(SOURCE RECORDS)

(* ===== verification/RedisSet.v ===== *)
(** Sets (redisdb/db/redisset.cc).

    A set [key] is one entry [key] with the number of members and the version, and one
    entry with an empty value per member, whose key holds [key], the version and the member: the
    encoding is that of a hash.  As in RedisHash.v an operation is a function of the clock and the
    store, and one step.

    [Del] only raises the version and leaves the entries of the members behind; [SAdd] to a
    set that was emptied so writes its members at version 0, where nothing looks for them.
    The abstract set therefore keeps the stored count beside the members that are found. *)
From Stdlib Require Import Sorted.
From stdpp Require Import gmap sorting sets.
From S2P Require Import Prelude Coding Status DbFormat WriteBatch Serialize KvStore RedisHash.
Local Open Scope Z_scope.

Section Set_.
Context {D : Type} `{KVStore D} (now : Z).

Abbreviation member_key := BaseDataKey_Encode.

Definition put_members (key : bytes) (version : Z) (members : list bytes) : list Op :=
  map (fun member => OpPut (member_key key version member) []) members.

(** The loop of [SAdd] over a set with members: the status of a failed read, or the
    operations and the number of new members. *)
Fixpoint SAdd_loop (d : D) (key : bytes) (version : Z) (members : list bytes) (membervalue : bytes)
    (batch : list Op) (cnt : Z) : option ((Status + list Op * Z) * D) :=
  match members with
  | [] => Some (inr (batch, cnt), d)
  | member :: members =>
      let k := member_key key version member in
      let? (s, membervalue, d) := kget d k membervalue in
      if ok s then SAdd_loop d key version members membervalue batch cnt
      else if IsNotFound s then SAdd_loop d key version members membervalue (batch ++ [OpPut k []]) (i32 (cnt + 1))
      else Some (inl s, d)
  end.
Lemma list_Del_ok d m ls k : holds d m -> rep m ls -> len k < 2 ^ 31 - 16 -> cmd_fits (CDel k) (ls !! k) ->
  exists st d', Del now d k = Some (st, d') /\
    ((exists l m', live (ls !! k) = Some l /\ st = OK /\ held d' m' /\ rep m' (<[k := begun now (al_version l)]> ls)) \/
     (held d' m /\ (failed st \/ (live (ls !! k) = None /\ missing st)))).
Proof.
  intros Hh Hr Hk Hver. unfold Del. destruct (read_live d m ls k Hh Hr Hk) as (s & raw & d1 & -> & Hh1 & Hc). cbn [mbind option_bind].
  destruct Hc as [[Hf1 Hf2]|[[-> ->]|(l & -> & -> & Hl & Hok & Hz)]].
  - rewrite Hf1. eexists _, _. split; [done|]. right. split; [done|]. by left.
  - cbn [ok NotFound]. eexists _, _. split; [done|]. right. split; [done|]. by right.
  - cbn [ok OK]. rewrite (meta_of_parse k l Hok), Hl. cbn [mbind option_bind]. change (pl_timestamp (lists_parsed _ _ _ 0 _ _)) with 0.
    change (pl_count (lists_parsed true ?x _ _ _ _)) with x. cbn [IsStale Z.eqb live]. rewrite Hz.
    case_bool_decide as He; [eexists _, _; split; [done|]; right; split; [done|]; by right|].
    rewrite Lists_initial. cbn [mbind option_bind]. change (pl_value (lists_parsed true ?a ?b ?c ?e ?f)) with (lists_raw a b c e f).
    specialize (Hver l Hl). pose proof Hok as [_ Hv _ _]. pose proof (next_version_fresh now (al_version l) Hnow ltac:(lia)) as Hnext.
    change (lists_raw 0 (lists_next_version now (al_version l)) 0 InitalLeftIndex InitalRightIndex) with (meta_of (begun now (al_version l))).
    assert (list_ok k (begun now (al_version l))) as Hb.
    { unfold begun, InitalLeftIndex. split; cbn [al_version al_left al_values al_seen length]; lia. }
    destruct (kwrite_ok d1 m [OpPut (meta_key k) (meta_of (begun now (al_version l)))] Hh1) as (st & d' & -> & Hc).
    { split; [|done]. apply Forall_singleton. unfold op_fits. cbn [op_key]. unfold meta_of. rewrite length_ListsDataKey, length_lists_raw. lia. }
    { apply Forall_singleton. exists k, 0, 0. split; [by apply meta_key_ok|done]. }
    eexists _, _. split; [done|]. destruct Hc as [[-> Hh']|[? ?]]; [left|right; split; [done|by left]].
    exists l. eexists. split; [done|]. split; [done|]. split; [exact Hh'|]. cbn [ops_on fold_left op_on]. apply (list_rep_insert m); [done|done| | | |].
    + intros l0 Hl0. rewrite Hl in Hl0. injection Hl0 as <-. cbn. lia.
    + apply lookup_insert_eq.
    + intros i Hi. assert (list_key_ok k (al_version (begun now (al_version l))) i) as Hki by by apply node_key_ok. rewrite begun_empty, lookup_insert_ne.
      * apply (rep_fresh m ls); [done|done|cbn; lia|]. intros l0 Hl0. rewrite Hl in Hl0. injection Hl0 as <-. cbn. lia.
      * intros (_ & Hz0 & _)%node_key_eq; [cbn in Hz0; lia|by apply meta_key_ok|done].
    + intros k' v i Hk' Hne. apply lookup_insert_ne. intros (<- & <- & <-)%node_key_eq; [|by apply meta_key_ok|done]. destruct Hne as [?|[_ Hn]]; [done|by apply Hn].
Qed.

(End SOURCE RECORDS)
(SOURCE RECORDS)

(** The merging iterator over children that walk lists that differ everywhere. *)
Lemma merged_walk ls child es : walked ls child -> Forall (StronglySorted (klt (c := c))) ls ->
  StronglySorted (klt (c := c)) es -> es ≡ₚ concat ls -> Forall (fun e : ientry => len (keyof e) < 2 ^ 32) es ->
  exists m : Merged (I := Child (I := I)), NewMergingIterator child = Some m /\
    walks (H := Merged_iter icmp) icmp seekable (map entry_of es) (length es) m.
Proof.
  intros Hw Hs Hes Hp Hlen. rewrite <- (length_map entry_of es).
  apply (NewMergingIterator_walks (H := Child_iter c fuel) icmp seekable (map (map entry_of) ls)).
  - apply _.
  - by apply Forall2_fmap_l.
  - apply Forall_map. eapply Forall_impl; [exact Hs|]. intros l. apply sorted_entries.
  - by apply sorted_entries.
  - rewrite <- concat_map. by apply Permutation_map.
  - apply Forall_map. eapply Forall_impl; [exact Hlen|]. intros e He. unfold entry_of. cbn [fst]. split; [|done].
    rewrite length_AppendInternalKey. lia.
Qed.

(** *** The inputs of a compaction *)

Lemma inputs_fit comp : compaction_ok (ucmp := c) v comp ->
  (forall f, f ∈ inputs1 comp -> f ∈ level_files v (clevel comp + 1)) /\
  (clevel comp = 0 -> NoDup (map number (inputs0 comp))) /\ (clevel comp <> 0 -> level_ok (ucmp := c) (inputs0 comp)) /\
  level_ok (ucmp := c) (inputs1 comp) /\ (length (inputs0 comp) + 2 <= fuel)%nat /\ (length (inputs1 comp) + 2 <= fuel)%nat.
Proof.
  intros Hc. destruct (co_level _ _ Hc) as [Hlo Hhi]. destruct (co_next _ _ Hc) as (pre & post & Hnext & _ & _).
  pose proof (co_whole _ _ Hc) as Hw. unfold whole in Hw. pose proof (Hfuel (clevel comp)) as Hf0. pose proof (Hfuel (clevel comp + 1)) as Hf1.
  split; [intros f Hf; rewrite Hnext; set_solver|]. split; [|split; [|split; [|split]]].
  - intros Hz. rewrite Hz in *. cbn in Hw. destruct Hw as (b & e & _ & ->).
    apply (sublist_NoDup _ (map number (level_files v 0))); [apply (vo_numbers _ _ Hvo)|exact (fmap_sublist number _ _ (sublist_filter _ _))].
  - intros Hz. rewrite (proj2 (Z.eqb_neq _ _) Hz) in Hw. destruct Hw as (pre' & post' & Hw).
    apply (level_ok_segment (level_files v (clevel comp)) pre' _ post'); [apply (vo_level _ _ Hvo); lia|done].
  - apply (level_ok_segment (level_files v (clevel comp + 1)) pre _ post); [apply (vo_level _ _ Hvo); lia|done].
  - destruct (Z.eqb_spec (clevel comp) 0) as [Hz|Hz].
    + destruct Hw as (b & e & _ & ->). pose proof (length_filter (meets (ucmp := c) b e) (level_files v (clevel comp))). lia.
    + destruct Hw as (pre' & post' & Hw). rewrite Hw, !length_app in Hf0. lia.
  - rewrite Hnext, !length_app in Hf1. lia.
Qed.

(End SOURCE RECORDS)
(SOURCE RECORDS)

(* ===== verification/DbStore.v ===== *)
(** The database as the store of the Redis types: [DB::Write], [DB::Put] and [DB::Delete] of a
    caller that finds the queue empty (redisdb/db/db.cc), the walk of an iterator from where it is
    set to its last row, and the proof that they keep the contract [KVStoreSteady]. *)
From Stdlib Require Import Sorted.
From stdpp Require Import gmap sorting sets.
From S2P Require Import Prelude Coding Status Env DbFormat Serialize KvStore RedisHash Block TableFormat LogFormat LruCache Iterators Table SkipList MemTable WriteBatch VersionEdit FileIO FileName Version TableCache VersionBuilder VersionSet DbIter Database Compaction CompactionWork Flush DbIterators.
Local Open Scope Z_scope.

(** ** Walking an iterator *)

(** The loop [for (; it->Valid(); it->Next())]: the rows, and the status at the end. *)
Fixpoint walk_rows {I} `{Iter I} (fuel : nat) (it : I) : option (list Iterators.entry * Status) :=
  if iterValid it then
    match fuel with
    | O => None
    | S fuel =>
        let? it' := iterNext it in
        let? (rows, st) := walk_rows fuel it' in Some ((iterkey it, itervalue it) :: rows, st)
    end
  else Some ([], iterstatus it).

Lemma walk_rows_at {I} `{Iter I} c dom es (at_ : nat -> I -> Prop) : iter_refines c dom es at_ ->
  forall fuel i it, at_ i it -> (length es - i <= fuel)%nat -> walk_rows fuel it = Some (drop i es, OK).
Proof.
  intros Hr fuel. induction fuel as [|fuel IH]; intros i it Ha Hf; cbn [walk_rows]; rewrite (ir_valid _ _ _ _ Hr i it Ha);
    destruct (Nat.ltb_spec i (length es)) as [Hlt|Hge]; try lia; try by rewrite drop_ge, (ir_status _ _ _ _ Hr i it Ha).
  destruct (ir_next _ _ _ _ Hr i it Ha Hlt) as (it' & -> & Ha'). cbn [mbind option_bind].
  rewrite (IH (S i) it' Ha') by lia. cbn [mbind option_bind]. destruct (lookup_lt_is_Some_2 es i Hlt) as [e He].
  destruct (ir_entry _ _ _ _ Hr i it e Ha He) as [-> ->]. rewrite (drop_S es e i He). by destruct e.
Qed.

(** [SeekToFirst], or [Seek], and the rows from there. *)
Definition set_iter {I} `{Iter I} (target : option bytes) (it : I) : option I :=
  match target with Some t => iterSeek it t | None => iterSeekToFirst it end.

(End SOURCE RECORDS)

- _TASK TO CARRY OUT_: List all lines from the entries that include the word "true".

- _ANSWER TO THE EXERCISE_:
    change (pl_count (lists_parsed true ?x _ _ _ _)) with x. cbn [IsStale Z.eqb live]. rewrite Hz.
    rewrite Lists_initial. cbn [mbind option_bind]. change (pl_value (lists_parsed true ?a ?b ?c ?e ?f)) with (lists_raw a b c e f).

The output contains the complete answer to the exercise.